Der Stippenretter in Deutschland.


----------



## langerLulatsch (16. April 2015)

*AW: Shimano Stippe reparieren*

Mess dir doch einfach die Durchmesser an Spitze und Ende des gebrochenen Teils ab und schau ob du nicht einfach ne "generische" Ersatzspitze bekommst, zb hier...


----------



## Kxffxxbxrsch (16. April 2015)

*AW: Shimano Stippe reparieren*

Oder geh mal zu deinem lokalen Angelhändler. Viele machen kleinere Reparaturen selbst oder kennen wiederum Bastler in der Nähe.

Oder googel mal, ob es in deiner Nähe einen Rutenbauer gibt. Da gibt es auch sehr hilfsbereite Menschen, die nicht nur die Reparatur für kleines Geld erledigen, sondern sich gerne über die Schulter schauen lassen, so dass man beim nächsten Mal selbst tätig werden kann.


----------



## Fr33 (17. April 2015)

*AW: Shimano Stippe reparieren*

ich baue selbt ab und an Ruten. Aber bei gebrochenen Teilen wird es meist sehr schwer da wieder was gescheites hin zu bekommen.




Verzapfen wäre eine Idee... oder halt ne Solid-Tip ..... Wobei sich der ganze Aufwand bei ner - nicht bösen aufnehmen - eher grüntigen Telestippe aus dem Hause Shimano nicht wirklich lohnt. 


Da würde ich ebenfalls das gebrochene Teil ausbauen und schauen was ich an Ersatz bekommen kann.


----------



## Tricast (17. April 2015)

*AW: Shimano Stippe reparieren*

Ich würde nach einer passenden Spitze suchen, was sicherlich nicht ganz einfach wird wegen der Steigung. Probieren könnte man auch mal die beiden Teile ineinander zu schieben und zu verkleben. Dazu müsste nur der Spitzenring entfernt werden was ja kein Aufwand ist. 

Gruß aus Bremen

Heinz


----------



## thanatos (17. April 2015)

*AW: Shimano Stippe reparieren*

das abgebrochene Stück ist doch Vollmaterial ???und das der Restteil
 hohl ???
 Restteil oben planschleifen eine Vollmaterialersatzspitze auf die erforderliche Stärke schleifen von unten einschieben( kleben)
 ist zwar ne sch.... Arbeit aber geht.
 Mit der Spitze  verkehrt herum von oben ein führen das die Spitzenlänge
 stimmt und dann erst den Einschub klapperfrei einpassen !


----------



## vergeben (20. April 2015)

*AW: Shimano Stippe reparieren*



langerLulatsch schrieb:


> Mess dir doch einfach die Durchmesser an Spitze und Ende des gebrochenen Teils ab und schau ob du nicht einfach ne "generische" Ersatzspitze bekommst, zb hier...

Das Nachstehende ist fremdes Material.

(** For an upstream whose protocol is openai or anthropic, the adapter that
    the non-streaming path of [forwardRequest] creates builds the headers
    that the streaming path sets by hand, in another order for anthropic.
    For gemini, creating the adapter throws, where the streaming path sends
    the anthropic headers. *)
Theorem adapter_headers_agree (upstreamConfig : RequestContext.UpstreamConfig) protocol :
  RequestContext.protocol upstreamConfig = Some protocol ->
  match create (Some protocol) with
  | Ok adapter =>
      getName adapter = protocol
      /\ exists headers,
           buildHeaders adapter (RequestContext.apiKey upstreamConfig) = Ok headers
           /\ headers ≡ₚ RequestContext.forwardRequest_headers upstreamConfig
  | Thrown message =>
      protocol = gemini
      /\ message = lit "Unsupported protocol: gemini"
      /\ (lit "anthropic-version", lit "2023-06-01")
         ∈ RequestContext.forwardRequest_headers upstreamConfig
  end.
Proof.
  destruct upstreamConfig as [baseUrl apiKey model p].
  cbn [RequestContext.protocol RequestContext.apiKey]. intros ->.
  unfold RequestContext.forwardRequest_headers.
  cbn [RequestContext.protocol RequestContext.apiKey].
  destruct protocol; unfold create, adapters; cbn [getName buildHeaders].
  - split; [reflexivity|]. eexists. split; [reflexivity|].
    destruct apiKey as [[|k key]|]; reflexivity.
  - split; [reflexivity|]. eexists. split; [reflexivity|].
    destruct apiKey as [[|k key]|]; cbn [app]; try reflexivity.
    apply perm_skip, perm_swap.
  - split; [reflexivity|]. split; [reflexivity|].
    apply list_elem_of_further, elem_of_app. right. apply list_elem_of_here.
Qed.

Lemma adapter_headers_agree_witness :
  RequestContext.protocol anthropic_upstream = Some anthropic
  /\ match create (Some anthropic) with
     | Ok adapter =>
         getName adapter = anthropic
         /\ exists headers,
              buildHeaders adapter (RequestContext.apiKey anthropic_upstream) = Ok headers
              /\ headers ≡ₚ RequestContext.forwardRequest_headers anthropic_upstream
     | Thrown message =>
         anthropic = gemini
         /\ message = lit "Unsupported protocol: gemini"
         /\ (lit "anthropic-version", lit "2023-06-01")
            ∈ RequestContext.forwardRequest_headers anthropic_upstream
     end.
Proof.
  exact (conj eq_refl (adapter_headers_agree anthropic_upstream anthropic eq_refl)).
Defined.

(** With a key the two paths set the anthropic headers in different orders;
    an adapter cannot be created when no protocol is set. *)
Example adapter_headers_orders :
  buildHeaders AnthropicAdapter (RequestContext.apiKey anthropic_upstream)
  = Ok [(lit "Content-Type", lit "application/json");
        (lit "anthropic-version", lit "2023-06-01");
        (lit "x-api-key", lit "sk-1")]
  /\ RequestContext.forwardRequest_headers anthropic_upstream
     = [(lit "Content-Type", lit "application/json");
        (lit "x-api-key", lit "sk-1");
        (lit "anthropic-version", lit "2023-06-01")]
  /\ create None = Thrown (lit "Unsupported protocol: undefined").
Proof. repeat split. Qed.

End Adapters.

(** * The retry path, frame by frame *)

Section RetryFrames.

Import ClaudeStream StreamHandler.

Variable countTokensWithTiktoken : str -> Z.
Variable JSON_stringify : list (str * str) -> str.
Variable generateToolId : nat -> str.
Variable adjustedOutputTokens : Z -> Z.
Variable retry : str -> str -> nat -> RetryResult.

Local Abbreviation handleEvents :=
  (handleEvents countTokensWithTiktoken JSON_stringify generateToolId
     adjustedOutputTokens).
Local Abbreviation run :=
  (run countTokensWithTiktoken JSON_stringify generateToolId adjustedOutputTokens).
Local Abbreviation afterEOF :=
  (afterEOF countTokensWithTiktoken JSON_stringify generateToolId
     adjustedOutputTokens retry).

Lemma pings_S k c : pings (S k) c = send Ping (pings k c).
Proof. reflexivity. Qed.

Lemma pings_run k acts c :
  pings k (run acts c) = run (acts ++ replicate k HandlerPing) c.
Proof.
  induction k as [|k IH].
  - cbn [replicate]. now rewrite app_nil_r.
  - rewrite pings_S, IH, replicate_S_end, app_assoc.
    unfold ClaudeStream.run at 2. now rewrite fold_left_app.
Qed.

Lemma handled_pings k : handled (replicate k HandlerPing) = [].
Proof. induction k as [|k IH]; [reflexivity|]. cbn [replicate]. now rewrite handled_cons. Qed.

Lemma pings_sent k c : sent (pings k c) = sent c ++ replicate k Ping.
Proof.
  induction k as [|k IH].
  - cbn [replicate]. now rewrite app_nil_r.
  - rewrite pings_S, replicate_S_end, app_assoc, <- IH. reflexivity.
Qed.

Lemma pings_state k c :
  pending (pings k c) = pending c
  /\ thinkingBlockOpen (pings k c) = thinkingBlockOpen c
  /\ nextBlockIndex (pings k c) = nextBlockIndex c
  /\ finished (pings k c) = finished c.
Proof. induction k as [|k IH]; [done|]. rewrite pings_S. exact IH. Qed.

Lemma max_retries_positive a : (1 <= max_retries a)%nat.
Proof.
  unfold max_retries. destruct (toolCallRetry a) as [r|]; [|lia].
  destruct (maxRetries r) as [[|n]|]; lia.
Qed.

Das klingt interessant, werd mich mal ans Messen machen.


----------



## Breamhunter (20. April 2015)

*AW: Shimano Stippe reparieren*



vergeben schrieb:


> Das klingt interessant, werd mich mal ans Messen machen.



Ist wohl das einfachste. Ich habe mir letztens hier ne neue Spitze für meine Bolo bestellt.


----------



## vergeben (3. Juni 2015)

*AW: Shimano Stippe reparieren*

Das mit dem selbst schleifen ist nicht so mein Ding. Ich suche eine Carbon-Spitze mit folgenden Eckdaten:

Länge: 100cm
Breite unten: 3,8mm
Breite oben: 0,5cm
Wurfgewicht: 2-8g

Von unten an war sie auf einer Länge von ca. 49cm hol und die restliche Spitze ein eingeklebtes Voll-Carbon-Stück.

Die Standard-Spitzen, die man fertig zu kaufen bekommt, passen alle nicht wirklich. Kennt jemand vllt. eine Quelle, wo es auch andere Maße gibt?


----------